The above command will package you source files, submit them to Cloud Build and build the container in Google Cloud. When finished, the container image will be pushed to gcr.io/crtest. Either way, when the push is done, check the image in the console:

The nasnet container image in gcr

Now we have the image in the repository, we can use it with Cloud Run. In the console, navigate to Cloud Run and click Create Service:

Creating a Cloud Run service for nasnet

By default, allocated memory is set to 256MB which is too low for this image. Set allocated memory to 1GB. If you set it too low, your container will be restarted. Click Optional Settings and change the allocated memory:

Change the allocated memory for the nasnet container

Note: this particular container writes files you upload to the local file system; this is not recommended since data written to the file system is counted as memory

Note: the container will handle multiple requests up to a maximum of 80; currently 80 concurrent requests per container is the maximum

Now finish the configuration.

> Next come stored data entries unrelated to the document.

(** ** The slots a call offers *)

Lemma find_slots_loop_run s service_id staff_id days (f : Z -> list (Z * Z)) w acc :
  (forall day, In day days ->
     get_available_slots (vs_tenant_id s) (vs_business_id s) service_id staff_id day w
     = (Ok (f day), w)) ->
  exists l, find_slots_loop s service_id staff_id days acc w = (Ok l, w)
    /\ take (Z.to_nat ivr_max_slots) l
       = take (Z.to_nat ivr_max_slots) (acc ++ concat (map f days)).
Proof.
  revert acc. induction days as [|d days IH]; intros acc Hd; simpl.
  { exists acc. by rewrite app_nil_r. }
  rewrite (bind_ok _ _ w (f d) w) by (apply Hd; by left). cbv zeta.
  destruct (ivr_max_slots <=? _) eqn:E; bool_props.
  - exists (acc ++ f d). split; [done|]. rewrite app_assoc.
    rewrite (take_app_le (acc ++ f d)) by lia. done.
  - destruct (IH (acc ++ f d)) as (l & Hl & Ht); [by intros; apply Hd; right|].
    exists l. rewrite Ht, app_assoc. done.
Qed.

(** The voice menu offers the next free slots.  When the searches for the coming days
    succeed, [_find_slots] returns the first [ivr_max_slots] of the available slots of
    today and the following days, in order, although it stops searching as soon as it
    has enough; and it changes nothing. *)
Theorem menu_offers_next_slots s service_id staff_id (f : Z -> list (Z * Z)) w :
  (forall day, utc_date (w_now w) <= day < utc_date (w_now w) + ivr_slot_search_days ->
     get_available_slots (vs_tenant_id s) (vs_business_id s) service_id staff_id day w
     = (Ok (f day), w)) ->
  find_slots s service_id staff_id w
  = (Ok (take (Z.to_nat ivr_max_slots)
          (concat (map (fun i => f (utc_date (w_now w) + Z.of_nat i))
                     (seq 0 (Z.to_nat ivr_slot_search_days))))), w).
Proof.
  intros Hd. unfold find_slots. rewrite (bind_ok _ _ w (w_now w) w) by done. cbv zeta.
  edestruct (find_slots_loop_run s service_id staff_id
    (map (fun i => utc_date (w_now w) + Z.of_nat i) (seq 0 (Z.to_nat ivr_slot_search_days)))
    f w []) as (l & Hl & Ht).
  { intros day Hin. apply in_map_iff in Hin as (i & <- & Hi). apply in_seq in Hi.
    apply Hd. lia. }
  rewrite (bind_ok _ _ w l w Hl), Ht. simpl. by rewrite map_map.
Qed.
End Calls.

The image will be pulled and the Cloud Run service will be started:

Cloud Run gives you a https URL to connect to your container. You can configure custom domains as well. When you browse to the URL, you should see the following:

Try it by uploading an image to classify it!

Conclusion

Google Cloud Run makes it easy to deploy HTTP invocable containers in a serverless fashion. In this example, I modified the nasnet code to check the PORT environment variable. In the runtime configuation, I set the amount of memory to 1GB. That was all that was needed to get this container to run. Note that Cloud Run can also be used in conjunction with GKE (Google Kubernetes Engine). That’s a post for some other time!